Material for this exercise: Begin
(* ===== verification/EvalScheduler.v ===== *)
(** The evaluator's ready queues: [EvalScheduler] of
    [rex-engine/src/evaluator/scheduler.rs], as a refinement of a stack. *)

From S2P Require Import Prelude.

(** * Work items *)

(** [stack.rs]: [FrameId(usize)]. *)
Abbreviation FrameId := nat.

Section items.
Context {P : Type}.

Record EvalReturned : Type := mkEvalReturned { ret_child : FrameId; ret_value : P }.
Record EvalWorkItem : Type := mkEvalWorkItem { item_frame : FrameId; item_returned : option EvalReturned }.

Definition enter (frame : FrameId) : EvalWorkItem := mkEvalWorkItem frame None.
Definition receive (frame child : FrameId) (value : P) : EvalWorkItem :=
  mkEvalWorkItem frame (Some (mkEvalReturned child value)).
End items.
Arguments EvalReturned : clear implicits.
Arguments EvalWorkItem : clear implicits.

(** * The scheduler

    A [VecDeque] is a list, front first; [usize] limits are [N]. *)

Record EvalScheduler (P : Type) : Type := mkEvalScheduler {
  ready : list (EvalWorkItem P);
  deferred_ready : list (EvalWorkItem P);
  ready_work_limit : N }.
Arguments mkEvalScheduler {P}.
Arguments ready {P}.
Arguments deferred_ready {P}.
Arguments ready_work_limit {P}.

(** [VecDeque::pop_back]. *)
Definition pop_back {A} (l : list A) : option (list A * A) :=
  match rev l with
  | [] => None
  | x :: l => Some (rev l, x)
  end.

Section scheduler.
Context {P : Type}.
Implicit Types (s : EvalScheduler P) (item : EvalWorkItem P).

Definition EvalScheduler_new (root : FrameId) (limit : N) : EvalScheduler P :=
  mkEvalScheduler [enter root] [] (N.max limit 1).

(** The loop of [enforce_ready_limit]; each turn shortens [ready]. *)
Fixpoint enforce_loop (fuel : nat) (limit : N) (ready deferred : list (EvalWorkItem P))
  : list (EvalWorkItem P) * list (EvalWorkItem P) :=
  match fuel with
  | 0 => (ready, deferred)
  | S fuel =>
      if (limit <? N.of_nat (length ready))%N then
        match pop_back ready with
        | Some (ready, item) => enforce_loop fuel limit ready (item :: deferred)
        | None => enforce_loop fuel limit ready deferred
        end
      else (ready, deferred)
  end.

Definition enforce_ready_limit s : EvalScheduler P :=
  let '(r, d) := enforce_loop (length (ready s)) (ready_work_limit s) (ready s) (deferred_ready s) in
  mkEvalScheduler r d (ready_work_limit s).

(** The loop of [admit_deferred_ready]. *)
Fixpoint admit_loop (limit : N) (ready deferred : list (EvalWorkItem P))
  : list (EvalWorkItem P) * list (EvalWorkItem P) :=
  if (N.of_nat (length ready) <? limit)%N then
    match deferred with
    | [] => (ready, [])
    | item :: deferred => admit_loop limit (ready ++ [item]) deferred
    end
  else (ready, deferred).

Definition admit_deferred_ready s : EvalScheduler P :=
  let '(r, d) := admit_loop (ready_work_limit s) (ready s) (deferred_ready s) in
  mkEvalScheduler r d (ready_work_limit s).

Definition set_ready_work_limit (limit : N) s : EvalScheduler P :=
  enforce_ready_limit (mkEvalScheduler (ready s) (deferred_ready s) (N.max limit 1)).

Definition schedule_next item s : EvalScheduler P :=
  enforce_ready_limit (mkEvalScheduler (item :: ready s) (deferred_ready s) (ready_work_limit s)).

Definition pop_next s : option (EvalWorkItem P) * EvalScheduler P :=
  let s := admit_deferred_ready s in
  let '(item, r) := match ready s with [] => (None, []) | item :: r => (Some item, r) end in
  (item, admit_deferred_ready (mkEvalScheduler r (deferred_ready s) (ready_work_limit s))).

Definition has_ready_work s : bool :=
  match ready s, deferred_ready s with [], [] => false | _, _ => true end.

(** [visit_values], as the list of values it visits. *)
Definition scheduled_values s : list P :=
  omap (fun item => option_map ret_value (item_returned item)) (ready s ++ deferred_ready s).

(** * The contract: a stack *)

(** The work in the order in which it will be popped. *)
Definition work s : list (EvalWorkItem P) := ready s ++ deferred_ready s.

(** The active queue keeps to its limit, which is positive. *)
Definition within_limit s : Prop :=
  (1 <= ready_work_limit s)%N /\ (N.of_nat (length (ready s)) <= ready_work_limit s)%N.

Lemma pop_back_spec {A} (l l' : list A) x : pop_back l = Some (l', x) -> l = l' ++ [x].
Proof using.
  unfold pop_back. destruct (rev l) as [|y r] eqn:Hr; [done|]. intros [= <- <-].
  rewrite <- (rev_involutive l), Hr. done.
Qed.

Lemma pop_back_None {A} (l : list A) : pop_back l = None -> l = [].
Proof using. unfold pop_back. destruct (rev l) eqn:Hr; [|done]. intros _. by rewrite <- (rev_involutive l), Hr. Qed.

Lemma enforce_loop_spec fuel limit r d r' d' :
  length r <= fuel -> enforce_loop fuel limit r d = (r', d') ->
  r' ++ d' = r ++ d /\ (N.of_nat (length r') <= limit)%N.
Proof using.
  revert r d. induction fuel as [|fuel IH]; intros r d Hle; simpl.
  - destruct r; [|simpl in Hle; lia]. intros [= <- <-]. simpl. split; [done|lia].
  - destruct (limit <? N.of_nat (length r))%N eqn:Hlim.
    + destruct (pop_back r) as [[r0 x]|] eqn:Hp.
      * apply pop_back_spec in Hp as ->. intros He. apply IH in He; [|rewrite length_app in Hle; simpl in Hle; lia].
        by rewrite <- app_assoc.
      * apply pop_back_None in Hp as ->. apply N.ltb_lt in Hlim. simpl in Hlim. lia.
    + intros [= <- <-]. apply N.ltb_ge in Hlim. by split.
Qed.

Lemma enforce_work s : work (enforce_ready_limit s) = work s.
Proof using.
  unfold enforce_ready_limit, work. destruct (enforce_loop _ _ _ _) as [r d] eqn:He. simpl.
  by apply enforce_loop_spec in He as [? _].
Qed.

Lemma enforce_within s : (1 <= ready_work_limit s)%N -> within_limit (enforce_ready_limit s).
Proof using.
  intros H1. unfold enforce_ready_limit, within_limit. destruct (enforce_loop _ _ _ _) as [r d] eqn:He. simpl.
  apply enforce_loop_spec in He as [_ ?]; [|done]. by split.
Qed.

Lemma admit_loop_spec limit r d r' d' : (N.of_nat (length r) <= limit)%N ->
  admit_loop limit r d = (r', d') ->
  r' ++ d' = r ++ d /\ (N.of_nat (length r') <= limit)%N /\ (d' = [] \/ N.of_nat (length r') = limit).
Proof using.
  revert r. induction d as [|x d IH]; intros r Hle; simpl;
    (destruct (N.of_nat (length r) <? limit)%N eqn:Hlim; [apply N.ltb_lt in Hlim|apply N.ltb_ge in Hlim]).
  - intros [= <- <-]. by split_and!; [| |left].
  - intros [= <- <-]. split_and!; [done|done|by left].
  - intros He. apply IH in He as (H1 & H2 & H3); [|rewrite length_app; simpl; lia]. by rewrite H1, <- app_assoc.
  - intros [= <- <-]. split_and!; [done|done|right; lia].
Qed.

Lemma admit_spec s : within_limit s ->
  let s' := admit_deferred_ready s in
  work s' = work s /\ within_limit s' /\ ready_work_limit s' = ready_work_limit s /\
  (ready s' = [] -> work s = []).
Proof using.
  intros [H1 H2]. unfold admit_deferred_ready. destruct (admit_loop _ _ _) as [r d] eqn:He.
  apply admit_loop_spec in He as (Happ & Hle & Hfull); [|done]. simpl. split_and!; [done|by split|done|].
  intros ->. unfold work. rewrite <- Happ. destruct Hfull as [->|Hfull]; [done|simpl in Hfull; lia].
Qed.

Lemma has_ready_work_spec s : has_ready_work s = true <-> work s <> [].
Proof using. unfold has_ready_work, work. by destruct (ready s), (deferred_ready s). Qed.

Lemma pop_next_spec s : within_limit s ->
  (pop_next s).1 = head (work s) /\ work (pop_next s).2 = tail (work s) /\ within_limit (pop_next s).2 /\
  ready_work_limit (pop_next s).2 = ready_work_limit s.
Proof using.
  intros Hs. destruct (admit_spec s Hs) as (Hw & Hs' & Hl & Hempty). unfold pop_next.
  set (s1 := admit_deferred_ready s) in *.
  set (s2 := mkEvalScheduler (tail (ready s1)) (deferred_ready s1) (ready_work_limit s1)).
  assert (Hs2 : within_limit s2).
  { destruct Hs' as [H1 H2]. split; [done|]. simpl. destruct (ready s1); simpl in *; lia. }
  destruct (admit_spec s2 Hs2) as (Hw2 & Hs2' & Hl2 & _).
  assert (Hr : (match ready s1 with [] => (None, []) | item :: r => (Some item, r) end)
               = (head (ready s1), tail (ready s1))) by (by destruct (ready s1)).
  rewrite Hr. simpl. fold s2. rewrite Hw2, Hl2. change (work s2) with (tail (ready s1) ++ deferred_ready s1).
  change (work s1) with (ready s1 ++ deferred_ready s1) in Hw.
  destruct (ready s1) as [|x r]; simpl in *; [rewrite Hempty in Hw |- * by done|rewrite <- Hw]; by split_and!.
Qed.

(** ** Operations, on the queues and on the stack *)

Inductive operation : Type :=
  | SetLimit (limit : N)
  | Schedule item
  | Pop.

Definition perform (op : operation) s : option (EvalWorkItem P) * EvalScheduler P :=
  match op with
  | SetLimit limit => (None, set_ready_work_limit limit s)
  | Schedule item => (None, schedule_next item s)
  | Pop => pop_next s
  end.

Definition perform_stack (op : operation) (stack : list (EvalWorkItem P))
  : option (EvalWorkItem P) * list (EvalWorkItem P) :=
  match op with
  | SetLimit _ => (None, stack)
  | Schedule item => (None, item :: stack)
  | Pop => (head stack, tail stack)
  end.

Fixpoint run_scheduler (ops : list operation) s : list (option (EvalWorkItem P)) * EvalScheduler P :=
  match ops with
  | [] => ([], s)
  | op :: ops =>
      let '(out, s) := perform op s in
      let '(outs, s) := run_scheduler ops s in (out :: outs, s)
  end.

Fixpoint run_stack (ops : list operation) (stack : list (EvalWorkItem P))
  : list (option (EvalWorkItem P)) * list (EvalWorkItem P) :=
  match ops with
  | [] => ([], stack)
  | op :: ops =>
      let '(out, stack) := perform_stack op stack in
      let '(outs, stack) := run_stack ops stack in (out :: outs, stack)
  end.

Lemma perform_spec op s : within_limit s ->
  (perform op s).1 = (perform_stack op (work s)).1 /\ work (perform op s).2 = (perform_stack op (work s)).2 /\
  within_limit (perform op s).2.
Proof using.
  intros Hs. destruct op as [limit|item|]; simpl.
  - unfold set_ready_work_limit. rewrite enforce_work. split_and!; [done|done|apply enforce_within; simpl; lia].
  - unfold schedule_next. rewrite enforce_work. split_and!; [done|done|apply enforce_within; apply Hs].
  - destruct (pop_next_spec s Hs) as (? & ? & ? & _). by split_and!.
Qed.

Lemma run_scheduler_spec ops s : within_limit s ->
  (run_scheduler ops s).1 = (run_stack ops (work s)).1 /\
  work (run_scheduler ops s).2 = (run_stack ops (work s)).2 /\ within_limit (run_scheduler ops s).2.
Proof using.
  revert s. induction ops as [|op ops IH]; intros s Hs; simpl; [done|].
  destruct (perform_spec op s Hs) as (H1 & H2 & H3).
  destruct (perform op s) as [out s1], (perform_stack op (work s)) as [out' k]. simpl in *. subst out' k.
  specialize (IH s1 H3). destruct (run_scheduler ops s1) as [outs s2], (run_stack ops (work s1)) as [outs' k].
  simpl in *. destruct IH as (-> & <- & ?). done.
Qed.

Lemma new_within root limit : within_limit (EvalScheduler_new root limit).
Proof using. unfold within_limit. simpl. lia. Qed.
End scheduler.
Arguments operation : clear implicits.

(** * Properties *)

(** C26. The two queues are a stack: whatever the limits set in between, the
    operations of a scheduler that starts with the root frame pop exactly the items
    that a stack would, newest first, so that the limit never reorders, loses or
    repeats work; and the active queue never holds more items than its limit, which
    is at least one even when the embedder asks for zero. *)
Theorem scheduler_refines_stack {P} (root : FrameId) (limit : N) (ops : list (operation P)) :
  let '(pops, s) := run_scheduler ops (EvalScheduler_new root limit) in
  let '(stack_pops, stack) := run_stack ops [enter root] in
  pops = stack_pops /\ work s = stack /\ has_ready_work s = negb (bool_decide (length stack = 0)) /\
  (1 <= ready_work_limit s)%N /\ (N.of_nat (length (ready s)) <= ready_work_limit s)%N.
Proof.
  pose proof (run_scheduler_spec ops _ (new_within root limit)) as (H1 & H2 & H3 & H4).
  change (work (EvalScheduler_new (P := P) root limit)) with [enter (P := P) root] in *.
  destruct (run_scheduler ops _) as [pops s], (run_stack ops _) as [pops' stack]. simpl in *. subst.
  split_and!; try done. destruct (has_ready_work s) eqn:Hh.
  - apply has_ready_work_spec in Hh. destruct (work s); [done|]. by rewrite bool_decide_eq_false_2.
  - destruct (work s) eqn:Hw; [done|]. exfalso.
    assert (Ht : has_ready_work s = true) by (apply has_ready_work_spec; by rewrite Hw). congruence.
Qed.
Material for this exercise: End
- Problem requirements -
Although the records may continue, retype only the lines from the first one through the one containing "let '(r, d) := enforce_loop", exactly as they appear.

- Result of this exercise -
(* ===== verification/EvalScheduler.v ===== *)
(** The evaluator's ready queues: [EvalScheduler] of
    [rex-engine/src/evaluator/scheduler.rs], as a refinement of a stack. *)

From S2P Require Import Prelude.

(** * Work items *)

(** [stack.rs]: [FrameId(usize)]. *)
Abbreviation FrameId := nat.

Section items.
Context {P : Type}.

Record EvalReturned : Type := mkEvalReturned { ret_child : FrameId; ret_value : P }.
Record EvalWorkItem : Type := mkEvalWorkItem { item_frame : FrameId; item_returned : option EvalReturned }.

Definition enter (frame : FrameId) : EvalWorkItem := mkEvalWorkItem frame None.
Definition receive (frame child : FrameId) (value : P) : EvalWorkItem :=
  mkEvalWorkItem frame (Some (mkEvalReturned child value)).
End items.
Arguments EvalReturned : clear implicits.
Arguments EvalWorkItem : clear implicits.

(** * The scheduler

    A [VecDeque] is a list, front first; [usize] limits are [N]. *)

Record EvalScheduler (P : Type) : Type := mkEvalScheduler {
  ready : list (EvalWorkItem P);
  deferred_ready : list (EvalWorkItem P);
  ready_work_limit : N }.
Arguments mkEvalScheduler {P}.
Arguments ready {P}.
Arguments deferred_ready {P}.
Arguments ready_work_limit {P}.

(** [VecDeque::pop_back]. *)
Definition pop_back {A} (l : list A) : option (list A * A) :=
  match rev l with
  | [] => None
  | x :: l => Some (rev l, x)
  end.

Section scheduler.
Context {P : Type}.
Implicit Types (s : EvalScheduler P) (item : EvalWorkItem P).

Definition EvalScheduler_new (root : FrameId) (limit : N) : EvalScheduler P :=
  mkEvalScheduler [enter root] [] (N.max limit 1).

(** The loop of [enforce_ready_limit]; each turn shortens [ready]. *)
Fixpoint enforce_loop (fuel : nat) (limit : N) (ready deferred : list (EvalWorkItem P))
  : list (EvalWorkItem P) * list (EvalWorkItem P) :=
  match fuel with
  | 0 => (ready, deferred)
  | S fuel =>
      if (limit <? N.of_nat (length ready))%N then
        match pop_back ready with
        | Some (ready, item) => enforce_loop fuel limit ready (item :: deferred)
        | None => enforce_loop fuel limit ready deferred
        end
      else (ready, deferred)
  end.

Definition enforce_ready_limit s : EvalScheduler P :=
  let '(r, d) := enforce_loop (length (ready s)) (ready_work_limit s) (ready s) (deferred_ready s) in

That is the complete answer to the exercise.